The 2020 Tour de France was the 107th edition of the Tour de France, one of cycling's three Grand Tours. Originally scheduled to start on 27 June 2020, it was postponed until 29 August 2020 due to the COVID-19 pandemic in France. The race began in Nice on 29 August and concluded with its traditional run on the Champs-Élysées on 20 September.[2] A total of 176 riders from 22 teams participated in the race. The overall general classification was won for the first time by a Slovenian, Tadej Pogačar of UAE Team Emirates. Countryman Primož Roglič (Team Jumbo–Visma) finished second, while Australian Richie Porte (Trek–Segafredo) came third.

Alexander Kristoff won the bunch sprint on stage 1 to take the first yellow jersey of the tour. Julian Alaphilippe, who led much of the previous year's tour, took the lead of the race after winning stage 2. Alaphilippe received a 20-second penalty for receiving food too close to the finish on stage 5 and lost his lead to Adam Yates. Yates held the lead for four stages before losing significant time in the mountainous stage 9, handing the lead to Roglič. Roglič held the yellow jersey for 11 stages, but was overtaken during the penultimate stage 20 time trial by Pogačar. With only the traditional procession on the Champs-Élysées remaining, Pogačar held his lead on the final stage.

The points classification was won by Deceuninck–Quick-Step's Sam Bennett. The mountains classification and the young rider classification were both won by Pogačar, making him the first rider to win the yellow, polka dot, and white jerseys in the same year. Pogačar is the first rider to win three distinctive jerseys since Eddy Merckx in 1972, the first rider since Laurent Fignon in 1983 to win the Tour in his debut, and the first rider since Cadel Evans in 2011 to win the yellow jersey on the penultimate stage of the race.[3]

Movistar Team won the team classification for the third consecutive year. Marc Hirschi of Team Sunweb was named the overall most combative rider. Pogačar won the most stages, with three.


The 2020 Tour was in jeopardy of being cancelled as a result of the COVID-19 pandemic[4] resulting in a virtual Tour being held using Zwift.[5] On 14 April the International Cycling Union (UCI) announced the start of the 2020 Tour would be postponed until 29 August, with the Giro d’Italia and Vuelta a España to follow in October.[6]


The team presentation in Nice

The 2020 Tour de France peloton consisted of 22 teams.
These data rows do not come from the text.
(** * Job configuration resolution (pkg/prow/apiv1/config.go)

    A shallow embedding of the job-configuration pipeline of the chat bot's
    vendored Prow configuration loader: fragment merging, defaulting,
    compilation of match structures and validation, together with the
    properties the specification states about them.

    Conventions of the embedding:
    - a Go function returning [error] (or [(T, error)]) becomes a function
      into [res], whose third constructor stands for a Go panic;
    - a Go [map[string]V] is a [gmap string V]; a [range] loop over it visits
      the entries in the order given by the [GoMap] interface, which is only
      known to be some enumeration of the map;
    - a Go pointer that may be nil is an [option];
    - slices are lists, and a slice mutated in place is returned. *)

From Stdlib Require Import Ascii String ZArith List Bool Lia.
From stdpp Require Import base option list gmap fin_maps strings pretty.

Open Scope string_scope.
Open Scope list_scope.

(** ** Errors, panics and results *)

(** Go's [error] values are built with [errors.New] and [fmt.Errorf]; only
    their message is observable here. *)
Definition error := string.

Inductive res (A : Type) : Type :=
| Ok (a : A)
| Err (e : error)
| Panic (v : string).
Arguments Ok {A} a.
Arguments Err {A} e.
Arguments Panic {A} v.

Definition bind {A B} (m : res A) (f : A → res B) : res B :=
  match m with
  | Ok a => f a
  | Err e => Err e
  | Panic v => Panic v
  end.

#[global] Instance res_bind : MBind res := λ A B f m, bind m f.
#[global] Instance res_ret : MRet res := @Ok.

(** [fmt.Errorf("...: %v", err)] around a failing call; a panic is not an
    error value and passes through untouched. *)
Definition wrap {A} (f : error → error) (m : res A) : res A :=
  match m with
  | Ok a => Ok a
  | Err e => Err (f e)
  | Panic v => Panic v
  end.

Definition is_ok {A} (m : res A) : bool :=
  match m with Ok _ => true | _ => false end.

Definition failed {A} (m : res A) : Prop := ∀ a, m ≠ Ok a.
All nineteen UCI WorldTeams were entitled, and obliged, to enter the race.[7] Additionally, Amaury Sport Organisation (ASO), the organisers of the Tour, invited three second-tier UCI ProTeams to participate in the event. The teams were announced on 7 January 2020. With every team fielding eight riders, 176 riders started the race in Nice. As 30 riders abandoned during the race, 146 riders made it to the finish line on the Champs-Élysées in Paris.[8]

Teams that participated:

UCI WorldTeams

UCI ProTeams

Pre-race favourites[edit]

Bernal at the 2019 Tour de France

Pre-race predictions in the media, as well as by the bookmakers, on the general classification, changed with the postponement of the Tour. Ineos Grenadiers's Egan Bernal, the defending champion, sought to win a second consecutive title. Bernal's teammates, Geraint Thomas, who won in 2018, as well as four-time Tour winner Chris Froome, both did not participate after sub-par showings in the Critérium du Dauphiné. Thibaut Pinot (Groupama–FDJ), who was among the top contenders the previous year but had to abandon due to injury, was another top contender. Team Jumbo–Visma's duo of Primož Roglič, winner of the 2019 Vuelta a Espana, and Tom Dumoulin were also seen as top contenders, as was their teammate Steven Kruijswijk, who finished third the previous year, but had to withdraw from this year's race following an injury sustained in the Critérium du Dauphiné a few weeks prior to the Tour's start. Other riders considered as top contenders included: Miguel Ángel López (Astana), Romain Bardet, Emanuel Buchmann (Bora–Hansgrohe), who finished fourth in the previous year's Tour, Mikel Landa (Bahrain–McLaren), Guillaume Martin (Cofidis), Daniel Martínez (winner of the Critérium du Dauphiné), Nairo Quintana (Arkéa–Samsic), Tadej Pogačar (UAE Team Emirates), who finished third in the 2019 Vuelta a España, Richie Porte and Bauke Mollema (Trek–Segafredo).[9][10] One of many outside contenders was Julian Alaphilippe, who wore the yellow jersey for 14 days the previous year and managed to finish fifth, but the Frenchman confirmed that his focus would be on winning stages and not targeting the general classification.[11]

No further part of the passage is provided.